Ester: Hai mai riscontrato delle difficoltà? Perchè sei rimasta?

Antonella: Ovviamente ci sono problematiche oggettive, in quanto lavoro in un contesto particolare con regole molto strette, all’interno del quale tutto è condiviso con gli agenti. Potrebbe rappresentare un elemento limitante, ma bisogna essere consapevoli che queste regole devono esistere, sono per la tutela di tutti. Inoltre, il confronto continuo con educatori e altre figure richiama al fatto che ognuno ha il suo ruolo. Ad esempio, l’ispettore li chiama detenuti e io studenti. La visione multipla degli stessi soggetti può essere difficile, ma può diventare una ricchezza per unire punti di vista e riflessioni diverse che collaborano al progetto del reinserimento della persona in un contesto sociale, per farle recuperare un’identità nuova, cambiata.

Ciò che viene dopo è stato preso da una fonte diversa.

Lemma refuse_if_nil (b : bool) e : refuse_if b e = None <-> b = false.
Proof. destruct b; naive_solver. Qed.

Lemma wrap_err_nil f args (e : error) : wrap_err f args e = None <-> e = None.
Proof. destruct e; naive_solver. Qed.

Lemma errors_Join_nil (es : list error) :
  errors_Join es = None <-> Forall (fun e => e = None) es.
Proof.
  unfold errors_Join. induction es as [|[e|] es IH]; simpl.
  - split; auto.
  - rewrite Forall_cons. naive_solver.
  - rewrite Forall_cons, <- IH. naive_solver.
Qed.

Lemma try_err_ok (e : error) (k : result A) a :
  try_err e k = Ok a <-> e = None /\ k = Ok a.
Proof. destruct e; simpl; naive_solver. Qed.

Lemma bind_result_ok (r : result A) (f : A -> result B) b :
  bind_result r f = Ok b <-> exists a, r = Ok a /\ f a = Ok b.
Proof. destruct r; simpl; naive_solver. Qed.

Lemma wrap_result_ok f (r : result A) a : wrap_result f r = Ok a <-> r = Ok a.
Proof. destruct r; simpl; naive_solver. Qed.

Lemma forPrefix_nil (f : list A -> A -> error) seen l :
  forPrefix f seen l = None <->
  forall i x, l !! i = Some x -> f (seen ++ take i l) x = None.
Proof.
  revert seen. induction l as [|y l IH]; intros seen; cbn [forPrefix].
  - split; [intros _ i x; rewrite lookup_nil; discriminate | reflexivity].
  - rewrite seq_err_nil, IH. split.
    + intros [Hy Hl] [|i] x Hx; simpl in *.
      * rewrite app_nil_r. congruence.
      * rewrite cons_middle, app_assoc. auto.
    + intros H. split.
      * specialize (H 0 y eq_refl). simpl in H. rewrite app_nil_r in H. exact H.
      * intros i x Hx. specialize (H (S i) x Hx). simpl in H.
        rewrite cons_middle, app_assoc in H. exact H.
Qed.

Lemma forEach_nil (f : nat -> A -> error) l :
  forEach f l = None <-> forall i x, l !! i = Some x -> f i x = None.
Proof.
  unfold forEach. rewrite forPrefix_nil. simpl. split; intros H i x Hx;
    specialize (H i x Hx); apply lookup_lt_Some in Hx;
    rewrite length_take_le in *; auto; lia.
Qed.

(** A loop that checks every element and refuses one equal to an earlier one. *)
Lemma forPrefix_check_dup (P : A -> Prop) (f : list A -> A -> error) l :
  (forall seen x, f seen x = None <-> P x /\ ~ In x seen) ->
  forPrefix f [] l = None <-> Forall P l /\ NoDup l.
Proof.
  intros Hf. rewrite forPrefix_nil. setoid_rewrite Hf. simpl. split.
  - intros H. split.
    + apply Forall_lookup. intros i x Hx. apply (H i x Hx).
    + apply NoDup_alt. intros i j x Hi Hj.
      destruct (Nat.lt_trichotomy i j) as [Hij|[Hij|Hij]]; [exfalso| done |exfalso].
      * apply (proj2 (H j x Hj)), list_elem_of_In, list_elem_of_lookup.
        exists i. rewrite lookup_take_lt; done.
      * apply (proj2 (H i x Hi)), list_elem_of_In, list_elem_of_lookup.
        exists j. rewrite lookup_take_lt; done.
  - intros [HP HD] i x Hx. split; [by eapply Forall_lookup_1|].
    rewrite <- list_elem_of_In, list_elem_of_lookup. intros [j Hj].
    assert (j < i) by (apply lookup_lt_Some in Hj; rewrite length_take in Hj; lia).
    rewrite lookup_take_lt in Hj by done.
    pose proof (NoDup_lookup _ _ _ _ HD Hj Hx). lia.
Qed.

(** A loop that checks every element and compares it with the earlier ones. *)
Lemma forPrefix_check_rel (P : A -> Prop) (R : A -> A -> bool) (f : list A -> A -> error) l :
  (forall seen x, f seen x = None <-> P x /\ existsb (R x) seen = false) ->
  forPrefix f [] l = None <->
  Forall P l /\ forall i j x y, l !! i = Some x -> l !! j = Some y -> j < i -> R x y = false.
Proof.
  intros Hf. rewrite forPrefix_nil. setoid_rewrite Hf. simpl.
  assert (He : forall i x, existsb (R x) (take i l) = false <->
                 forall j y, l !! j = Some y -> j < i -> R x y = false).
  { intros i x. split.
    - intros H j y Hj Hlt. apply not_true_iff_false. intros HR. apply not_true_iff_false in H.
      apply H, existsb_exists. exists y. split; [|done].
      apply list_elem_of_In, list_elem_of_lookup. exists j. by rewrite lookup_take_lt.
    - intros H. apply not_true_iff_false. intros (y & Hy & HR)%existsb_exists.
      apply list_elem_of_In, list_elem_of_lookup in Hy as [j Hj].
      apply lookup_take_Some in Hj as [Hj Hlt]. rewrite (H j y Hj Hlt) in HR. done. }
  setoid_rewrite He. split.
  - intros H. split; [apply Forall_lookup; intros i x Hx; apply (H i x Hx)|].
    intros i j x y Hx Hy Hlt. by apply (proj2 (H i x Hx) j y).
  - intros [HP HR] i x Hx. split; [by eapply Forall_lookup_1|]. eauto.
Qed.

End error_lemmas.

Lemma collect_Forall2 {A B} (f : nat -> A -> result B) (R : A -> B -> Prop) l ys :
  (forall i x y, f i x = Ok y -> R x y) -> collect f l = Ok ys -> Forall2 R l ys.
Proof.
  intros HR. unfold collect. generalize 0%nat. revert ys.
  induction l as [|x l IH]; intros ys i; cbn [collectFrom]; [intros [= <-]; constructor|].
  rewrite bind_result_ok. intros (y & Hy & H). apply bind_result_ok in H as (ys' & Hys & [= <-]).
  constructor; eauto.
Qed.

#[export] Hint Rewrite @seq_err_nil @refuse_if_nil @wrap_err_nil @errors_Join_nil
  @try_err_ok @bind_result_ok @wrap_result_ok @forEach_nil
  @Forall_cons @Forall_nil : goerr.

(** ** Filters *)

Lemma filter_true_all {A} (f : A -> bool) l : (forall x, In x l -> f x = true) -> List.filter f l = l.
Proof.
  induction l as [|x l IH]; intros H; [done|]. cbn. rewrite (H x) by by left. f_equal. apply IH. intros y Hy. apply H. by right.
Qed.

Lemma filter_false_none {A} (f : A -> bool) l : (forall x, In x l -> f x = false) -> List.filter f l = [].
Proof.
  induction l as [|x l IH]; intros H; [done|]. cbn. rewrite (H x) by by left. apply IH. intros y Hy. apply H. by right.
Qed.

Ada: In questo ultimo periodo è molto vivo per noi il tema regole – libertà. Nel contesto di Opera, l’attività didattica può essere un’occasione per sentirsi liberi? 

Antonella: Si, partecipare ad un’attività didattica e culturale con persone esterne può corrispondere al vivere “un piccolo spazio di libertà” nella loro reclusione. Sento più spesso la parola “evasione” che “libertà”, ma nel senso buono del termine: un libro, una lezione può dare loro la capacità di “uscire” dalla realtà che vivono quotidianamente. Non tutti però hanno la possibilità di frequentare, magari l’amministrazione penitenziaria non è favorevole ma tutti quelli presenti lo sono per scelta. All’interno dell’aula c’è un clima diverso, che nasce dal confronto con qualcosa che arriva dall’esterno. Ricordo un ragazzo che aveva disegnato un uomo sopra una pila di libri che si affacciava da un muro di cinta, come se la cultura diventasse un’occasione per scoprire se stessi e le proprie passioni. 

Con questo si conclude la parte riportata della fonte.